(Stored items)
+++

Lemma respond_ok cmd cmd_len m resp dev (w : U) status P :
  command_ok cmd cmd_len -> length resp = 4096%nat -> answers m status P -> device_ok dev ->
  status = 0 \/ status = 1 ->
  exists o, respond (init_command_done cmd (field32 cmd 8) (field32 cmd 36) ;; m) resp dev w = Some o
  /\ outcome_ok cmd resp o.
Proof.
  intros Hc Hr Hm Hd Hs. destruct (respond_answered cmd cmd_len m resp dev w status P Hc Hr Hm)
    as (o & E & [R1 R2 R3 R4 R5 R6]). exists o. split; [done|]. unfold outcome_ok.
  rewrite R1, R2, R3. split; [done|]. split; [done|]. by exists status.
Qed.

Lemma act_ok get (w : U) :
  (forall f, acts ≫= get = Some f -> is_Some (f w)) -> exists w', act acts get w = Some w'.
Proof. intros H. unfold act. destruct (acts ≫= get) as [f|] eqn:E; [apply (H f eq_refl)|by exists w]. Qed.

Lemma handle_connect_ok dev (w : U) cmd cmd_len cmd_type ib_len :
  acts_ok w -> device_ok dev -> length cmd = 4096%nat ->
  exists a dev' w', handle_connect acts dev w cmd cmd_len cmd_type ib_len = Some (a, dev', w')
  /\ device_ok dev' /\ (a = 1 \/ a = 3).
Proof.
  intros Ha Hd Hc. unfold handle_connect. destruct (cmd_type =? 1).
  2: { destruct (ms_connect_activated _); eexists _, _, _; (split; [done|]); auto. }
  assert (exists c, (if (8 <=? ib_len) && (56 <=? cmd_len) then get_le32 cmd 52 else Some 1) = Some c)
    as [c ->] by (destruct (_ && _); [rewrite get_le32_in by lia|]; by eexists).
  ob. destruct Hd as [Hs Hb Hm]. destruct (c =? 0).
  - destruct (act_ok act_request_disconnect w) as [w' ->]; [intros; by apply (aok_disconnect _ Ha)|].
    ob. eexists _, _, _. split; [done|]. split; [|by right].
    split; [|done|done]. by destruct Hs; split.
  - destruct (act_ok (fun a => f ← act_request_connect a; Some (fun w => f w (ms_apn (dev_state dev)))) w)
      as [w' ->].
    { intros f E. destruct acts as [a|] eqn:Ea; [|done]. cbn in E.
      destruct (act_request_connect a) as [g|] eqn:Eg; [|done]. cbn in E. simplify_eq.
      apply (aok_connect _ Ha). rewrite Ea. exact Eg. }
    ob. eexists _, _, _. split; [done|]. split; [|by left].
    split; [|done|done]. by destruct Hs; split.
Qed.

Lemma handle_radio_state_ok dev (w : U) cmd cmd_len cmd_type ib_len :
  acts_ok w -> length cmd = 4096%nat ->
  exists hw sw w', handle_radio_state acts dev w cmd cmd_len cmd_type ib_len = Some (hw, sw, w').
Proof.
  intros Ha Hc. unfold handle_radio_state. destruct (_ && _); [|by eexists _, _, _].
  rewrite get_le32_in by lia. ob. set (on := negb _).
  destruct (act_ok (fun a => f ← act_set_radio a; Some (fun w => f w on)) w) as [w' ->].
  { intros f E. destruct acts as [a|] eqn:Ea; [|done]. cbn in E.
    destruct (act_set_radio a) as [g|] eqn:Eg; [|done]. cbn in E. simplify_eq.
    apply (aok_radio _ Ha). rewrite Ea. exact Eg. }
  ob. by eexists _, _, _.
Qed.

Lemma basic_command_ok dev (w : U) cmd cmd_len ib_len resp :
  acts_ok w -> device_ok dev -> command_ok cmd cmd_len -> length resp = 4096%nat ->
  exists o, handle_basic_command acts dev w cmd cmd_len (field32 cmd 36) (field32 cmd 40) ib_len
              (init_command_done cmd (field32 cmd 8) (field32 cmd 36)) resp = Some o
  /\ outcome_ok cmd resp o.
Proof.
  intros Ha Hd Hc Hr. pose proof (cok_object _ _ Hc) as Hobj. pose proof (dok_state _ Hd) as Hst.
  unfold handle_basic_command. set (cid := field32 cmd 36).
  repeat match goal with |- context [if cid =? ?c then _ else _] => destruct (cid =? c) end.
  - destruct (negb _); (eapply respond_ok; [done|done| |done|by left]);
      [apply empty_response_answers|by apply device_caps_answers].
  - eapply respond_ok; [done|done| |done|by left]. by apply subscriber_ready_status_answers.
  - eapply respond_ok; [done|done| |done|by left]. by apply provisioned_contexts_answers.
  - destruct (negb _).
    + destruct (act_ok act_request_register w) as [w' ->]; [intros; by apply (aok_register _ Ha)|]. ob.
      eapply respond_ok; [done|done| |done|by left]. apply register_state_set_answers.
    + eapply respond_ok; [done|done| |done|by left]. apply register_state_query_answers.
  - eapply respond_ok; [done|done| |done|by left]. apply packet_service_answers.
  - eapply respond_ok; [done|done| |done|by left]. apply empty_response_answers.
  - destruct (handle_connect_ok dev w cmd cmd_len (field32 cmd 40) ib_len Ha Hd Hobj)
      as (a & dev' & w' & -> & Hd' & Ha'). ob.
    eapply respond_ok; [done|done| |done|by left].
    apply connect_info_answers; [apply Hd'|lia].
  - eapply respond_ok; [done|done| |done|by left]. by apply ip_configuration_answers.
  - destruct (handle_radio_state_ok dev w cmd cmd_len (field32 cmd 40) ib_len Ha Hobj)
      as (hw & sw & w' & ->). ob.
    eapply respond_ok; [done|done| |done|by left]. apply radio_state_answers.
  - eapply respond_ok; [done|done| |done|by left]. apply device_services_answers.
  - eapply respond_ok; [done|done| |done|by left]. apply empty_response_answers.
Qed.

+++

== EXERCISE DESCRIPTION ==
Find "as (a & dev'" in the records. Copy its line and every line after it, exactly, through the last one.

== ANSWER TO THIS PROBLEM ==
      as (a & dev' & w' & -> & Hd' & Ha'). ob.
    eapply respond_ok; [done|done| |done|by left].
    apply connect_info_answers; [apply Hd'|lia].
  - eapply respond_ok; [done|done| |done|by left]. by apply ip_configuration_answers.
  - destruct (handle_radio_state_ok dev w cmd cmd_len (field32 cmd 40) ib_len Ha Hobj)
      as (hw & sw & w' & ->). ob.
    eapply respond_ok; [done|done| |done|by left]. apply radio_state_answers.
  - eapply respond_ok; [done|done| |done|by left]. apply device_services_answers.
  - eapply respond_ok; [done|done| |done|by left]. apply empty_response_answers.
Qed.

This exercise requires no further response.